However, multi-locus phylogenies for the genus Diaporthe have only been developed in the last few years (Schilder et al., 2005; Van Rensburg et al., 2006; Udayanga et al., 2012; Baumgartner et al., 2013; Gomes et al., 2013; Huang et al., 2013; Tan et al., 2013; Gao et al., 2014; Udayanga et al., 2014a; Udayanga et al., 2014b; Wang et al., 2014). In fact, creating phylogenies that include several loci is still possible only for a limited set of species from the genus Diaporthe, because not all genes have been sequenced for all tentative species. This is due to many reasons, among which the lack of resources that prevents unlimited sequencing of samples. Nevertheless, a multi-locus approach should always be used for accurate resolution of species in the genus Diaporthe.

In recent studies the maximum number of loci used was to create multi loci phylogenies seven (TEF1, TUB, HIS, CAL, ACT, APN2 and FG1093), simultaneously sequenced across approximately 80 isolates from 9 Diaporthe species (Udayanga et al., 2014a).
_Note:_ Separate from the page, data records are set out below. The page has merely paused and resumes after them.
Lemma sleeps_until_due_witness :
  something_due example_end (from_secs 120) = true /\ from_secs 101 + until_next_action example_end (from_secs 101) = from_secs 120.
Proof.
  assert (from_secs 101 + until_next_action example_end (from_secs 101) = from_secs 120) as E by (vm_compute; reflexivity).
  split; [|exact E]. apply (sleeps_until_due example_end (from_secs 101) (from_secs 120)); [vm_compute; discriminate| |by rewrite E].
  intros a Ha. vm_compute in Ha. injection Ha as <-. vm_compute. reflexivity.
Defined.
(* ===== verification/NodeWatch.v ===== *)
(** The pool's watch of its node ([prime/src/node.rs], and what sizes the window in
    [prime/src/ledger.rs]): the tip and the template it holds, whom it wakes when they
    change, and what it sizes the window of shares to. A turn is given what the node
    answers in it. Logging and the sleeps are left out. *)
From S2P Require Import Prelude Float Json Address Ledger Rpc.

(** [WindowRule::window_for] of the rule's multiple. *)
Definition window_for (multiple network_difficulty : f64) : Z :=
  let w := f64_mul network_difficulty multiple in
  if is_finite w && f64_le (f64_of_Z 1) w then f64_to_u128 w else 1.

(** [Ledger::set_network_difficulty], and whether a re-read is due. *)
Definition set_network_difficulty `{!SharesTable} (multiple : f64) (l : Ledger) (d : f64) : option (Ledger * bool) :=
  (fun l => (l, reread_due l)) <$> set_window l (window_for multiple d).

(** ** What is held of the node *)

Record TipObservation := { observed_height : Z; observed_at : Z }.

Record NodeView := { tip : option Tip; template : option TemplateSummary; tip_history : list TipObservation }.

Definition view_default : NodeView := {| tip := None; template := None; tip_history := [] |}.

Definition TIP_HISTORY_CAP : nat := 64.

Definition held_coinbase_value (v : NodeView) : option Z := coinbase_value <$> template v.
Definition tip_and_template (v : NodeView) : option Tip * option TemplateSummary := (tip v, template v).

Definition observed_block_seconds (v : NodeView) : option f64 :=
  match head (tip_history v), last (tip_history v) with
  | Some f, Some l =>
    if (observed_height f <? observed_height l) && (observed_at f <? observed_at l)
    then Some (f64_div (f64_of_Z (observed_at l - observed_at f)) (f64_of_Z (observed_height l - observed_height f)))
    else None
  | _, _ => None
  end.

Definition is_new_tip (v : NodeView) (hash : bytes) : bool := negb (bool_decide (tip_hash <$> tip v = Some hash)).

(** The loop that drops the oldest tips. *)
Definition capped {A} (cap : nat) (l : list A) : list A := drop (length l - cap) l.

(** [NodeState::update], and whether the tip or the next block's bits changed. *)
Definition update (v : NodeView) (t : Tip) (read : option (option TemplateSummary)) (now : Z) : NodeView * bool :=
  let tip_changed := is_new_tip v (tip_hash t) in
  let previous_bits := summary_bits <$> template v in
  let history := if tip_changed
    then capped TIP_HISTORY_CAP (tip_history v ++ [{| observed_height := tip_height t; observed_at := now |}])
    else tip_history v in
  let template := default (template v) read in
  ({| tip := Some t; template := template; tip_history := history |},
   tip_changed || negb (bool_decide (summary_bits <$> template = previous_bits))).

Definition window_difficulty (t : Tip) (template : option TemplateSummary) : f64 :=
  default (tip_difficulty t) (s ← template; node_difficulty_from_bits (summary_bits s)).

(** ** A turn of the watch *)

Definition MINING_INFO_INTERVAL : Z := 60 * 10 ^ 9.

Record Watch := {
  view : NodeView;
  mining : LatestMiningInfo;
  have_template : bool;
  wait_for_blocks : bool;
  last_mining_info : option Z;
}.

Definition watch_new : Watch :=
  {| view := view_default; mining := {| latest_hashps := None; latest_warnings := [] |}; have_template := false;
     wait_for_blocks := true; last_mining_info := None |}.

(** What a turn asks of the others: the window sized to a difficulty, the connections woken,
    the window read again, a wait for the block of a height; or the process ends. *)
Inductive Effect := SizeTo (d : f64) | WakeConnections | RereadWindow | WaitFor (height : Z) | Sleep | Exit.

Section watch.
Context `{!Json, !JsonRest}.

(** The clocks at a turn, the node's answers to what the turn asks, and whether sizing the
    window leaves a re-read due. *)
Record Turn := {
  turn_instant : Z;
  turn_unix : Z;
  node_info : result Error value;
  node_tip : result Error Tip;
  node_template : result Error TemplateSummary;
  node_waits : result Error Z;
  reread_is_due : bool;
}.

(** [exit_on_wrong_chain]. *)
Definition wrong_chain (t : Tip) (expected : option Chain) : bool :=
  match expected with Some c => negb (bool_decide (tip_chain t = c)) | None => false end.

Definition watch_turn (expected : option Chain) (w : Watch) (a : Turn) : Watch * list Effect :=
  let due := from_option (fun t => MINING_INFO_INTERVAL <=? turn_instant a - t) true (last_mining_info w) in
  let mining := if due then (refresh (node_info a) (mining w)).2 else mining w in
  let last_mining_info := if due then Some (turn_instant a) else last_mining_info w in
  let keep v have wait := {| view := v; mining := mining; have_template := have; wait_for_blocks := wait; last_mining_info := last_mining_info |} in
  match node_tip a with
  | Err _ => (keep (view w) (have_template w) (wait_for_blocks w), [Sleep])
  | Ok t =>
    if wrong_chain t expected then (keep (view w) (have_template w) (wait_for_blocks w), [Exit]) else
    let tip_changed := is_new_tip (view w) (tip_hash t) in
    let read := if tip_changed || negb (have_template w) then Some (ok (node_template a)) else None in
    let have := match read with Some r => is_some r | None => have_template w end in
    let next := default None read in
    let sized := tip_changed || is_some next in
    let '(v, changed) := update (view w) t read (turn_unix a) in
    let effects := (if sized then [SizeTo (window_difficulty t next)] else []) ++
      (if changed then [WakeConnections] else []) ++
      (if sized && reread_is_due a then [RereadWindow] else []) in
    if wait_for_blocks w then
      match node_waits a with
      | Ok _ => (keep v have true, effects ++ [WaitFor (tip_height t + 1)])
      | Err e => (keep v have (negb (is_method_not_found e)), effects ++ [WaitFor (tip_height t + 1); Sleep])
      end
    else (keep v have false, effects ++ [Sleep])
  end.

(** The turns of a run, with the view at each and what it asked. *)
Fixpoint watch (expected : option Chain) (w : Watch) (turns : list Turn) : Watch * list (NodeView * list Effect) :=
  match turns with
  | [] => (w, [])
  | a :: turns =>
    let '(w, effects) := watch_turn expected w a in
    if existsb (fun e => match e with Exit => true | _ => false end) effects then (w, [(view w, effects)]) else
    let '(w2, rest) := watch expected w turns in (w2, (view w, effects) :: rest)
  end.
End watch.

(** ** What a run keeps *)

(** The tip and the next block's bits, which the connections work on. *)
Definition work_of (v : NodeView) : option bytes * option Z := (tip_hash <$> tip v, summary_bits <$> template v).

Definition wakes (effects : list Effect) : bool := existsb (fun e => match e with WakeConnections => true | _ => false end) effects.
Definition sizes (effects : list Effect) : option f64 := last (omap (fun e => match e with SizeTo d => Some d | _ => None end) effects).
These loci were used to establish the specific limits of D. eres. This work provides a good example of how to establish the boundaries for one species within the genus Diaporthe. However, if this is to be extended to the other species of the genus, it is important to determine which loci are the most informative to be sequenced and used in a much wider range of Diaporthe species.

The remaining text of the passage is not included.